• [Items listed in a dataset]
Lemma read_chunks_event_then_data fuel mid payload rest g st :
  Forall (λ chunk, chunk ≠ [] ∧ slice chunk 0 5 ≠ data_prefix) mid →
  read_chunks fuel (update_event :: mid ++ (data_prefix ++ payload) :: rest) g st
  = match process_update fuel payload st with
    | (st', Diverges) => (true, st', Hung)
    | (st', _) => read_chunks fuel rest false st'
    end.
Proof.
  intros Hmid. cbn [read_chunks].
  rewrite (decide_False (P := len update_event = 0)) by done.
  unfold on_chunk at 1. cbv zeta.
  rewrite (decide_True (P := update_event = update_event)) by done.
  rewrite (decide_False (P := slice update_event 0 5 = data_prefix)) by done.
  rewrite read_chunks_skips by done.
  destruct (data_line_parts payload) as [Hprefix Hpayload].
  cbn [read_chunks]. rewrite (decide_False (P := len (data_prefix ++ payload) = 0)).
  2:{ unfold len. rewrite length_app. simpl. lia. }
  unfold on_chunk. cbv zeta.
  rewrite (decide_False (P := data_prefix ++ payload = update_event)) by done.
  rewrite (decide_True (P := slice (data_prefix ++ payload) 0 5 = data_prefix)) by done.
  rewrite Hpayload.
  by destruct (process_update fuel payload st) as [st' []].
Qed.

(** X12: an update event, then any chunks that are not empty and do not
    start with the data prefix, then a data chunk: the payload of the data
    chunk is handed to [process_update], once, and the flag is cleared for
    the chunks that follow. *)
Theorem update_event_hands_over_next_data_chunk fuel mid payload rest g st :
  Forall (λ chunk, chunk ≠ [] ∧ slice chunk 0 5 ≠ data_prefix) mid →
  read_chunks fuel (update_event :: mid ++ (data_prefix ++ payload) :: rest) g st
  = match process_update fuel payload st with
    | (st', Diverges) => (true, st', Hung)
    | (st', _) => read_chunks fuel rest false st'
    end.
Proof. apply read_chunks_event_then_data. Qed.
End StreamProperties.

Lemma stream_counts_at_most_its_update_events_witness :
  let chunks := [b "event: delete" ++ [x0a]; data_prefix ++ tagged_b] in
  let st := initial (H := ascii_text) three_agents in
  total st ≤ total (server_stream 5 chunks st).1.2
  ≤ total st + Z.of_nat (update_events chunks) ∧
  (update_events chunks = 0%nat → (server_stream 5 chunks st).1.2 = st).
Proof.
  apply (stream_counts_at_most_its_update_events (H := ascii_text)).
Defined.

Lemma update_event_hands_over_next_data_chunk_witness :
  read_chunks (H := ascii_text) 5
    (update_event :: [b ":thump" ++ [x0a]] ++ (data_prefix ++ tagged_b) :: [b "data:{}"])
    false (initial three_agents)
  = match process_update 5 tagged_b (initial three_agents) with
    | (st', Diverges) => (true, st', Hung)
    | (st', _) => read_chunks 5 [b "data:{}"] false st'
    end.
Proof.
  apply (update_event_hands_over_next_data_chunk (H := ascii_text)).
  repeat constructor; discriminate.
Defined.

(** ** The statistics report *)

Lemma byte_to_N_inj (c d : byte) : Byte.to_N c = Byte.to_N d → c = d.
Proof.
  intros Heq. apply (f_equal Byte.of_N) in Heq.
  rewrite !Byte.of_to_N in Heq. by injection Heq.
Qed.

Lemma bytes_leb_refl x : bytes_leb x x = true.
Proof.
  induction x as [|c x IH]; [done |]. simpl.
  by rewrite N.ltb_irrefl, N.eqb_refl.
Qed.

Lemma bytes_leb_total x : ∀ y, bytes_leb x y = true ∨ bytes_leb y x = true.
Proof.
  induction x as [|c x IH]; intros [|d y]; simpl; auto.
  destruct (N.ltb_spec (Byte.to_N c) (Byte.to_N d)); [by left |].
  destruct (N.ltb_spec (Byte.to_N d) (Byte.to_N c)); [by right |].
  assert (Byte.to_N c = Byte.to_N d) as Heq by lia.
  rewrite Heq, N.eqb_refl. apply IH.
Qed.

Lemma bytes_leb_antisym x : ∀ y, bytes_leb x y = true → bytes_leb y x = true → x = y.
Proof.
  induction x as [|c x IH]; intros [|d y]; simpl; try done.
  destruct (N.ltb_spec (Byte.to_N c) (Byte.to_N d));
    destruct (N.ltb_spec (Byte.to_N d) (Byte.to_N c)); try lia.
  - intros _. destruct (N.eqb_spec (Byte.to_N d) (Byte.to_N c)); [lia | done].
  - destruct (N.eqb_spec (Byte.to_N c) (Byte.to_N d)); [lia | done].
  - destruct (N.eqb_spec (Byte.to_N c) (Byte.to_N d)) as [Heq |]; [| done].
    rewrite Heq, N.eqb_refl. intros Hxy Hyx.
    apply byte_to_N_inj in Heq as ->. f_equal. by apply IH.
Qed.

Lemma bytes_leb_trans x : ∀ y z,
  bytes_leb x y = true → bytes_leb y z = true → bytes_leb x z = true.
Proof.
  induction x as [|c x IH]; intros [|d y] [|e z]; simpl; try done.
  destruct (N.ltb_spec (Byte.to_N c) (Byte.to_N d)) as [Hcd | Hcd];
    destruct (N.ltb_spec (Byte.to_N d) (Byte.to_N e)) as [Hde | Hde];
    destruct (N.ltb_spec (Byte.to_N c) (Byte.to_N e)) as [Hce | Hce];
    try done; try lia.
  - destruct (N.eqb_spec (Byte.to_N d) (Byte.to_N e)); [lia | done].
  - destruct (N.eqb_spec (Byte.to_N c) (Byte.to_N d)); [lia | done].
  - destruct (N.eqb_spec (Byte.to_N c) (Byte.to_N d)) as [Hcd' |]; [| done].
    destruct (N.eqb_spec (Byte.to_N d) (Byte.to_N e)) as [Hde' |]; [| done].
    destruct (N.eqb_spec (Byte.to_N c) (Byte.to_N e)); [| lia]. apply IH.
Qed.

#[global] Instance tuple_le_total : Total tuple_le.
Proof.
  intros [c1 s1] [c2 s2]. unfold tuple_le; simpl.
  destruct (Z.lt_trichotomy c1 c2) as [? | [-> | ?]]; [by left; left | | by right; left].
  destruct (bytes_leb_total s1 s2); [left | right]; by right.
Qed.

• [WHAT TO WORK ON]
Write out every line from the data above that includes "Lemma".

• [WRITTEN SOLUTION]
Lemma read_chunks_event_then_data fuel mid payload rest g st :
Lemma stream_counts_at_most_its_update_events_witness :
Lemma update_event_hands_over_next_data_chunk_witness :
Lemma byte_to_N_inj (c d : byte) : Byte.to_N c = Byte.to_N d → c = d.
Lemma bytes_leb_refl x : bytes_leb x x = true.
Lemma bytes_leb_total x : ∀ y, bytes_leb x y = true ∨ bytes_leb y x = true.
Lemma bytes_leb_antisym x : ∀ y, bytes_leb x y = true → bytes_leb y x = true → x = y.
Lemma bytes_leb_trans x : ∀ y z,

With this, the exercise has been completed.